FORBES ET AL. 15 Journal of Geophysical Research: Space Physics 10.1002/2018JA025258

Figure A3. Same as Figure A2 except for semidiurnal tides.

Comparisons between latitude versus (DOY) TIMED/SABER 60-day mean tidal temperature amplitude structures and those from TIME-GCM/MERRA2009 for the migrating components DW1, SW2, and TW3 are provided in Figure A1. Wave number versus DOY amplitude spectra for the nonmigrating tides at several latitudes is provided in supporting information Figures S1 (TIMED/SABER) and S2 (TIME-GCM/MERRA2009); a few representative results from those ﬁles are shown here as Figures A2 and A3. Keeping in mind that the displayed tides are 60-day running means, so that the structures are broadened in time and reduced in amplitude compared to daily values (Häusler et al., 2015), inspection of Figures A1, S1, and S2 provides the following information: In terms of the tidal spectrum, the TIMED/SABER data for 100 km during 2009 reveal the presence of the following tidal components: DE1-DE3, D0, DW1-DW4, S0, SE1-SE3, SW1-SW4, TE1-TE3, TW1-TW5, and TW7. TIME-GCM/MERRA2009 contains the same set with the addition of DW5, SW5-SW6, and TE4-TE5; however, these components lie at the tail end of the amplitude spectrum and do not represent a signiﬁcant departure from that of TIMED/SABER. In terms of amplitudes, the most prominent tides in the TIMED/SABER spectrum at 100 km occur with the following amplitude maxima during the course of 2009: DE3(6-10K), DE1,DE2(4-5K), D0(3K), DW1(10-20K), DW2(4-8K), DW3(4K), SE1-SE3(3K), SW1,SW3(4-6K), SW2(8-18K), and TW3(4-8K), which can be compared with DE3(4-7K), DE1-DE2(3-4K), D0(3K), DW1(15-25K), DW2(7-10K), DW3(2-4K), SE1(3K), SE2(4-6K), SW1,SW3(4-6K), SW2(10-20K), and TW3(3-7K), for TIME-GCM/MERRA2009. The 60-day mean TIME-GCM/MERRA2009 tidal components are thus consistent with those present in the TIMED/SABER spectrum in terms of their periods and zonal wave numbers, and the nominal maximum amplitudes that occur during the course of 2009.

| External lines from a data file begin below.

(** * slurm_mcp: command construction and SSH session lifecycle

    A shallow embedding of [slurm_mcp/ssh_client.py], [slurm_mcp/slurm_commands.py]
    and [slurm_mcp/server.py].

    Text is a [string] whose characters stand for code points below 256.
    [Optional[str]] is [option string].  The paramiko library and the process
    environment are outside the repository: they are a [Host] record of
    oracles, and every call into paramiko is recorded in a log of transport
    events, so that "no network I/O" is a statement about that log.  Python
    objects live in a store indexed by addresses, module globals are fields
    of the process state, and exceptions are the [Raise] results of a
    state-and-error monad.  Calls to [logger] have no effect on any value
    the program computes and are left out. *)

From Stdlib Require Import String Ascii List ZArith Bool Arith Lia.
Import ListNotations.
Open Scope string_scope.

(** ** Python strings *)

Module Py.

(** Truth value of an [Optional[str]]: [None] and the empty string are false. *)
Definition truthy (o : option string) : bool :=
  match o with
  | Some (String _ _) => true
  | _ => false
  end.

(** [if o: then_(o) else: else_] *)
Definition if_truthy {A} (o : option string) (then_ : string -> A) (else_ : A) : A :=
  match o with
  | Some (String c s) => then_ (String c s)
  | _ => else_
  end.

(** The double-quote character, as a one-character string. *)
Definition dquote : string := String "034"%char EmptyString.

(** [sep.join(l)] *)
Definition join (sep : string) (l : list string) : string := String.concat sep l.

(** [l.extend(more)] *)
Definition extend (l more : list string) : list string := (l ++ more)%list.

(** [str.isspace] on one character, for code points below 256. *)
Definition isspace (c : ascii) : bool :=
  let n := nat_of_ascii c in
  (((9 <=? n) && (n <=? 13)) || ((28 <=? n) && (n <=? 32)) || (n =? 133) || (n =? 160))%nat.

Fixpoint lstrip (s : string) : string :=
  match s with
  | EmptyString => EmptyString
  | String c s' => if isspace c then lstrip s' else s
  end.

Fixpoint rstrip (s : string) : string :=
  match s with
  | EmptyString => EmptyString
  | String c s' =>
      match rstrip s' with
      | EmptyString => if isspace c then EmptyString else String c EmptyString
      | r => String c r
      end
  end.

(** [s.strip()] *)
Definition strip (s : string) : string := rstrip (lstrip s).

(** [s.rstrip('/')] *)
Fixpoint rstrip_slash (s : string) : string :=
  match s with
  | EmptyString => EmptyString
  | String c s' =>
      match rstrip_slash s' with
      | EmptyString => if Ascii.eqb c "/" then EmptyString else String c EmptyString
      | r => String c r
      end
  end.

(** [s.split(' ')]: the tokens delimited by single spaces. *)
Fixpoint split_space (s : string) : list string :=
  match s with
  | EmptyString => [EmptyString]
  | String c s' =>
      if Ascii.eqb c " " then EmptyString :: split_space s'
      else match split_space s' with
           | t :: ts => String c t :: ts
           | [] => [String c EmptyString]
           end
  end.

(** Every character of [s] is whitespace. *)
Fixpoint all_space (s : string) : bool :=
  match s with
  | EmptyString => true
  | String c s' => isspace c && all_space s'
  end.

Definition first_char (s : string) : option ascii :=
  match s with
  | EmptyString => None
  | String c _ => Some c
  end.

Fixpoint last_char (s : string) : option ascii :=
  match s with
  | EmptyString => None
  | String c EmptyString => Some c
  | String _ s' => last_char s'
  end.

Definition is_space_opt (o : option ascii) : bool :=
  match o with
  | Some c => isspace c
  | None => false
  end.

End Py.
Definition buildPopulationQuestion (fuel : nat) (c : Country)
    (pool : list Country) : M (option Question) :=
  if negb (hasDataForType c "population") then mret None
  else
    let correctValue := population c in
    rawOptions ← generatePopulationOptions fuel correctValue pool (name c);
    let uniqueOptions := take 4 (arrayFromSet rawOptions) in
    if negb (bool_decide (correctValue ∈ uniqueOptions))
       || bool_decide (length uniqueOptions < 4)
    then mret None
    else
      let optionObjects :=
        (λ v, {| label := formatPopulation v; value := NumValue v |})
          <$> uniqueOptions in
      shuffledOptions ← liftR (shuffleArray optionObjects);
      match findIndex (NumValue correctValue) shuffledOptions with
      | None => mret None
      | Some correctIndex =>
          mret (Some {|
            qtype := "population";
            country := name c;
            question := "What is the population of " +:+ name c +:+ "?";
            options := shuffledOptions;
            correctIndex := correctIndex;
            correctAnswerLabel := formatPopulation correctValue;
            explanation :=
              name c +:+ " has a population of about "
                +:+ formatPopulation correctValue +:+ "."
          |})
      end.

Definition buildCurrencyQuestion (c : Country) (pool : list Country)
  : Rand (option Question) :=
  if negb (hasDataForType c "currency") then mret None
  else
    let correctCurrency := default "" (head (currencies c)) in
    optionLabels ← generateCurrencyOptions correctCurrency pool (name c);
    let uniqueOptions := uniqueTruthy optionLabels in
    if negb (bool_decide (correctCurrency ∈ uniqueOptions))
       || bool_decide (length uniqueOptions < 4)
    then mret None
    else
      let optionObjects :=
        (λ l, {| label := l; value := StrValue l |})
          <$> take 4 uniqueOptions in
      shuffledOptions ← shuffleArray optionObjects;
      match findIndex (StrValue correctCurrency) shuffledOptions with
      | None => mret None
      | Some correctIndex =>
          mret (Some {|
            qtype := "currency";
            country := name c;
            question := "Which currency is used in " +:+ name c +:+ "?";
            options := shuffledOptions;
            correctIndex := correctIndex;
            correctAnswerLabel := correctCurrency;
            explanation :=
              name c +:+ " uses the " +:+ correctCurrency +:+ "."
          |})
      end.

Definition buildLanguagesQuestion (c : Country) (pool : list Country)
  : Rand (option Question) :=
  if negb (hasDataForType c "languages") then mret None
  else
    let correctLanguage := default "" (head (languages c)) in
    optionLabels ← generateLanguageOptions correctLanguage pool (name c);
    let uniqueOptions := uniqueTruthy optionLabels in
    if negb (bool_decide (correctLanguage ∈ uniqueOptions))
       || bool_decide (length uniqueOptions < 4)
    then mret None
    else
      let optionObjects :=
        (λ l, {| label := l; value := StrValue l |})
          <$> take 4 uniqueOptions in
      shuffledOptions ← shuffleArray optionObjects;
      match findIndex (StrValue correctLanguage) shuffledOptions with
      | None => mret None
      | Some correctIndex =>
          mret (Some {|
            qtype := "languages";
            country := name c;
            question := "Which language is spoken in " +:+ name c +:+ "?";
            options := shuffledOptions;
            correctIndex := correctIndex;
            correctAnswerLabel := correctLanguage;
            explanation :=
              correctLanguage +:+ " is spoken in " +:+ name c +:+ "."
          |})
      end.

Definition buildQuestionForType (fuel : nat) (type : string) (c : Country)
    (pool : list Country) : M (option Question) :=
  if bool_decide (type = "population") then
    buildPopulationQuestion fuel c pool
  else if bool_decide (type = "currency") then
    liftR (buildCurrencyQuestion c pool)
  else if bool_decide (type = "languages") then
    liftR (buildLanguagesQuestion c pool)
  else mret None.
End questions.

(** ** The engine *)

Record QuizEngine := {
  countries : list Country;
  countryPool : list Country;
  score : nat;
  wrong : nat;
  streak : nat;
  questionNumber : nat;
  totalQuestions : nat;
  difficulty : string
}.

(** [new QuizEngine()] *)
Definition newQuizEngine : QuizEngine := {|
  countries := [];
  countryPool := [];
  score := 0;
  wrong := 0;
  streak := 0;
  questionNumber := 0;
  totalQuestions := 10;
  difficulty := "easy"
|}.

(** The [CustomEvent]s that the engine dispatches on [document]. *)
Inductive Event :=
  | PoolUpdated (pool : list Country)
  | DifficultyChanged (level : string).

Module Settings.
Record t := { countries : nat; popularOnly : bool }.
End Settings.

FORBES ET AL. 16 Journal of Geophysical Research: Space Physics 10.1002/2018JA025258

Examination of Figures A1–A3, S1, and S2 reveals that the intraannual variabilities of the above tidal components in TIME-GCM/MERRA2009 share some similarities as well as some differences compared to TIMED/SABER during 2009. However, whether consistency in this regard is crucial depends upon the science question that is posed. In the present context, we simply seek to quantify what effects might be produced by a dissipating tidal spectrum that is modulated at PW periods, and specifically whether S0 oscillations of some significance would result. Above we established that TIME-GCM/MERRA2009 is consistent with observations in terms of the periods and zonal wave numbers of the tides involved, and their overall 60-day mean magnitudes. Figure 2 in the text and Supporting information Figure S1 provides clear evidence that tidal variability at periods of order 2–20 days is a distinct characteristic of TIME-GCM/MERRA2009. The displayed nominal 25–50% level of tidal variability over these timescales (as well as more extreme jumps) is consistent with existing MLT measurements at equatorial to middle latitudes (e.g., Forbes et al., 2017; Guharay & Franke, 2011; Gurubaran et al., 2009; Nguyen & Palo, 2013; Pancheva, 2001; She et al., 2004; Vineeth et al., 2011; Yuan et al., 2013), although ambiguities in terms of identifying zonal wave numbers of individual tidal components on a day-by-day basis usually exist in both space-based and ground-based measurements. With the given available evidence, we conclude that TIME-GCM/MERRA2009 is an appropriate vehicle to pursue our specific stated objectives.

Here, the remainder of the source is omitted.